Saved data entries:
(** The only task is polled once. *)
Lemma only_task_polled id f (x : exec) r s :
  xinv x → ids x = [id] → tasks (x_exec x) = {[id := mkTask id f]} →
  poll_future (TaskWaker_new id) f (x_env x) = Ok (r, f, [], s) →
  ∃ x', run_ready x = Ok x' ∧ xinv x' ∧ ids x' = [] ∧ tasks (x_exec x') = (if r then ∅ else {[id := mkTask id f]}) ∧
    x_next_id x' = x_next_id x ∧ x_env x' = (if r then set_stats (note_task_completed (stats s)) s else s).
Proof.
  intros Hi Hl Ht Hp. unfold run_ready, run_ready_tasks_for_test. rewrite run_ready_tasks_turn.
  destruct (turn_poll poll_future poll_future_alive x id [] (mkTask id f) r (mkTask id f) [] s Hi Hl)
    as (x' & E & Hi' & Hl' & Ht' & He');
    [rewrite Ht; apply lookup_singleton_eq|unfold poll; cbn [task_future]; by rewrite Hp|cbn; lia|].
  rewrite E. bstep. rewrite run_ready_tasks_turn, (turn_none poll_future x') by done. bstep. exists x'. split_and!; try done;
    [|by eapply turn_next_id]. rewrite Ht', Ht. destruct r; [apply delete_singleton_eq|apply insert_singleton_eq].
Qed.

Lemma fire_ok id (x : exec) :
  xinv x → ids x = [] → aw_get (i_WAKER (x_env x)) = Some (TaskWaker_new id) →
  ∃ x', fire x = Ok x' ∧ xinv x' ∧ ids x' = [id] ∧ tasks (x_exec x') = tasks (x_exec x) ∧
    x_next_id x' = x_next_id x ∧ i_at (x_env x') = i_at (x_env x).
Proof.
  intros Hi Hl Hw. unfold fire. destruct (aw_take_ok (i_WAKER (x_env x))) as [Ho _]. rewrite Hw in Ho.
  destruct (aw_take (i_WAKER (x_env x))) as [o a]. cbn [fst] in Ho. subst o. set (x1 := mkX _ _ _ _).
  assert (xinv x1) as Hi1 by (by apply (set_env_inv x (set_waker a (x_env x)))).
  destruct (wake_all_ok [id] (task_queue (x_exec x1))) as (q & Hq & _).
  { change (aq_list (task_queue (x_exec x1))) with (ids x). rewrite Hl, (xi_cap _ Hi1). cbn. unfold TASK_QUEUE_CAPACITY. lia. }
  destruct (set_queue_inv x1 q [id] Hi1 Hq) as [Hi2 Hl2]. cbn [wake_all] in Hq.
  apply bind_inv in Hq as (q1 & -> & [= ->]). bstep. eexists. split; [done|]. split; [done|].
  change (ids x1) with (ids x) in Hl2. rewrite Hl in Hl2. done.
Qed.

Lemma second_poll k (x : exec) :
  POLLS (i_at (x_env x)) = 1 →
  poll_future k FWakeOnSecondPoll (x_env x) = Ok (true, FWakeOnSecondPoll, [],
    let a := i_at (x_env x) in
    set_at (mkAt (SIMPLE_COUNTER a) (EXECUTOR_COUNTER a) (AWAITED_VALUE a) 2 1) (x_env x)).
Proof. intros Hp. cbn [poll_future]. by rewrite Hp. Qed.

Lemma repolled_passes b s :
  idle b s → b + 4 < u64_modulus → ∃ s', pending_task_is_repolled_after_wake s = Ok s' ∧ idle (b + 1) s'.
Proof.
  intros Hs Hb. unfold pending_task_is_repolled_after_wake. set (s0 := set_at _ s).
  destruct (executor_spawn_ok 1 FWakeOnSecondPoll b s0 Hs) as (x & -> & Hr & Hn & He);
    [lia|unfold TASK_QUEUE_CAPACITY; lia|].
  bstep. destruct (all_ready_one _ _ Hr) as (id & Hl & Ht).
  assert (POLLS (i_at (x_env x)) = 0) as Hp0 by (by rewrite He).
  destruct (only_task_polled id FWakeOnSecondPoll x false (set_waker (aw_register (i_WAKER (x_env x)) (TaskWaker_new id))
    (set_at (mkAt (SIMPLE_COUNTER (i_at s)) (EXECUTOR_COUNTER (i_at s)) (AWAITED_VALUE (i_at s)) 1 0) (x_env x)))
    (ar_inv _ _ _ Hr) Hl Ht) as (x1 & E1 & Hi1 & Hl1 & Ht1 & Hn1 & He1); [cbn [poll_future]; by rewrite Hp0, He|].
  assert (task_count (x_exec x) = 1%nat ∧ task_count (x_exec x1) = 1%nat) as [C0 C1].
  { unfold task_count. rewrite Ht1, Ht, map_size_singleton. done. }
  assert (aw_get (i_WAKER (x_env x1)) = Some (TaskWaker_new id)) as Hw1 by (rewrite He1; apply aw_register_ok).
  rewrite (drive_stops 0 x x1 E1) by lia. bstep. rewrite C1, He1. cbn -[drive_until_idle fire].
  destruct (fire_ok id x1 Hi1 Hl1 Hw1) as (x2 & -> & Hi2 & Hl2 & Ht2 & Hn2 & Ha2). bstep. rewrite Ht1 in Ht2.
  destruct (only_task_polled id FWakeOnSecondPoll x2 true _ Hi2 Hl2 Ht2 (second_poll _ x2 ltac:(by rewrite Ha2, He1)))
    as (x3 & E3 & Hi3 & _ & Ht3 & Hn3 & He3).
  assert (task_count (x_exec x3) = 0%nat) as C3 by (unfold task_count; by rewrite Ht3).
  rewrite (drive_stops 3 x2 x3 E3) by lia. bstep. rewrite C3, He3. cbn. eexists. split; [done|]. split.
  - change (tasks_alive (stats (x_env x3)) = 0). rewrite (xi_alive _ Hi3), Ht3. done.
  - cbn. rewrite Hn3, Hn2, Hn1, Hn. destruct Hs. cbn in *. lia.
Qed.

==

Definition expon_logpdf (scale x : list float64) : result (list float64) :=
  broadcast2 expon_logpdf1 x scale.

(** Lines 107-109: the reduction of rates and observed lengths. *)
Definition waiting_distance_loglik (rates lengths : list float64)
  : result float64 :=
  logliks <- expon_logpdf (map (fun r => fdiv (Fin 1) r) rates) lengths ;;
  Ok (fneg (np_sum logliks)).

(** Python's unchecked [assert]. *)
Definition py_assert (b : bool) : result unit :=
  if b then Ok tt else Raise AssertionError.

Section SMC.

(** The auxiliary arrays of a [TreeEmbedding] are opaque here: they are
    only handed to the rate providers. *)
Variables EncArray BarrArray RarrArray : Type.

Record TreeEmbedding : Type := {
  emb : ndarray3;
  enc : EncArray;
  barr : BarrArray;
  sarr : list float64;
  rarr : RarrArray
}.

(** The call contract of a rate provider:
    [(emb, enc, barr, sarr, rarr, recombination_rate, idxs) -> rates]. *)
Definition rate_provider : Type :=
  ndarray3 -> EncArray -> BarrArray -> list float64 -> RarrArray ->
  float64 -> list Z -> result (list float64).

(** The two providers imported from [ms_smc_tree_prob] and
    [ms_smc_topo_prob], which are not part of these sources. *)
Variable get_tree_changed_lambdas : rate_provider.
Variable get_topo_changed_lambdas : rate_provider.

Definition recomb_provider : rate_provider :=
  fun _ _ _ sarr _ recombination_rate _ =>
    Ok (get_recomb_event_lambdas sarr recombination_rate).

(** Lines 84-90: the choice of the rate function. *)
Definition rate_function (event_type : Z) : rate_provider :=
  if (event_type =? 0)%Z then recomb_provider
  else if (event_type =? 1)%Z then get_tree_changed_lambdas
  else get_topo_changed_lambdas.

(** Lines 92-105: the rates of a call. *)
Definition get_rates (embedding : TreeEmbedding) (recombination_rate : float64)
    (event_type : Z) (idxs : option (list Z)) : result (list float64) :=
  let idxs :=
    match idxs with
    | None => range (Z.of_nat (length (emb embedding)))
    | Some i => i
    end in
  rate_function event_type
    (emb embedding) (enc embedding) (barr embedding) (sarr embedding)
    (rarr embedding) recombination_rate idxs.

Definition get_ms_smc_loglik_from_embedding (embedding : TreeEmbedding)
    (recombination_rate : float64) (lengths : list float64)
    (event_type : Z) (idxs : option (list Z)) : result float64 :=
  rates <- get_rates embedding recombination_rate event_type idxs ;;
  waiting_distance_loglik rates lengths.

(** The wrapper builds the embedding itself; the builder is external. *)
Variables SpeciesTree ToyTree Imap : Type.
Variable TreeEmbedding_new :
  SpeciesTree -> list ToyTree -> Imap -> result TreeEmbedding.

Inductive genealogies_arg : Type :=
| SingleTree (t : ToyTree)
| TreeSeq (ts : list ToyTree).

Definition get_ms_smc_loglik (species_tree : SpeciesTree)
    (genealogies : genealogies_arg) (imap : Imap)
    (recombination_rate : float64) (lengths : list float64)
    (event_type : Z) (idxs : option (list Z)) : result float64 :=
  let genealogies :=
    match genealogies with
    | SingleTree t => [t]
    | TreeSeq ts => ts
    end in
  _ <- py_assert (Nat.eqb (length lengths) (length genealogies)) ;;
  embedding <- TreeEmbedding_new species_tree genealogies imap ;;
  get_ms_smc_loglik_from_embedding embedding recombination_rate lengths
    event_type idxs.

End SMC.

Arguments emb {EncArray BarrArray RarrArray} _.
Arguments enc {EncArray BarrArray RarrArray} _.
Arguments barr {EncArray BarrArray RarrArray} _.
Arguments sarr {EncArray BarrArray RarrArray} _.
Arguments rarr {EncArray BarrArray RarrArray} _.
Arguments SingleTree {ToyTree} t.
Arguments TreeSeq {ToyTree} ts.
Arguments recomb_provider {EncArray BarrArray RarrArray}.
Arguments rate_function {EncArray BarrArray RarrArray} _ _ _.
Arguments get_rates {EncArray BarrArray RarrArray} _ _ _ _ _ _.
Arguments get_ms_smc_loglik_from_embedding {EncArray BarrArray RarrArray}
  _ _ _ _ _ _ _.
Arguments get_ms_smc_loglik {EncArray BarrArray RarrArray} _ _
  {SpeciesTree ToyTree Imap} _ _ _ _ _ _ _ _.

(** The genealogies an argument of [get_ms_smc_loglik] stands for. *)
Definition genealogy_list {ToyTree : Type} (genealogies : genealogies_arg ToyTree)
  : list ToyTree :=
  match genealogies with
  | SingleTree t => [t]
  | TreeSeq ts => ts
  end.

:: What needs to be done ::
Look above for the line with "as (x' & E & Hi' & Hl' & Ht' & He');" and the line with "rewrite E. bstep.". Retype those two lines and every line between them exactly, adding nothing.

:: Response area ::
    as (x' & E & Hi' & Hl' & Ht' & He');
    [rewrite Ht; apply lookup_singleton_eq|unfold poll; cbn [task_future]; by rewrite Hp|cbn; lia|].
  rewrite E. bstep. rewrite run_ready_tasks_turn, (turn_none poll_future x') by done. bstep. exists x'. split_and!; try done;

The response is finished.